Available data
(** The cases of [step] by the part of the registry they may touch. *)
Lemma step_shapes s e s' out :
  step s e = Done s' out ->
  s' = s
  \/ (exists sid info rnd now, e = EvControllerRegister sid info rnd now /\
        connected s sid = true /\ on_controller_register s sid info rnd now = Done s' out)
  \/ (exists sid d, e = EvAgentRegister sid d /\ connected s sid = true /\
        on_agent_register s sid d = Done s' out)
  \/ (exists sid, e = EvDisconnect sid /\ connected s sid = true /\
        on_disconnect s sid = Done s' out)
  \/ (exists now, e = EvSweep now /\ sweep s now = Done s' out).
Proof.
  unfold step. destruct e; cbn [sender];
  try (destruct (connected s sid) eqn:Hc; cbn [negb]; [|intros [= <- _]; left; reflexivity]).
  - intros H. right; left. eauto 8.
  - intros H. left. eapply connect_agent_state; eauto.
  - intros H. right; right; left. eauto.
  - destruct (listed controlEvents name); [|intros [= <- _]; left; reflexivity].
    intros H. left. eapply control_state; eauto.
  - destruct (listed agentEvents name); [|intros [= <- _]; left; reflexivity].
    intros H. left. eapply agent_msg_state; eauto.
  - intros H. right; right; right; left. eauto.
  - intros H. right; right; right; right. eauto.
Qed.

Lemma sweep_state s now s' out :
  sweep s now = Done s' out ->
  agents s' = agents s /\ controllers s' = controllers s /\ closed s' = closed s /\
  exists f, pairingCodes s' = filter f (pairingCodes s).
Proof.
  unfold sweep. intros [= <- _]. simpl. repeat split. eexists. reflexivity.
Qed.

Exercise details
Scan the records above and tell how many lines include the word "Done"; the number is all that should be written.

Exercise answer
6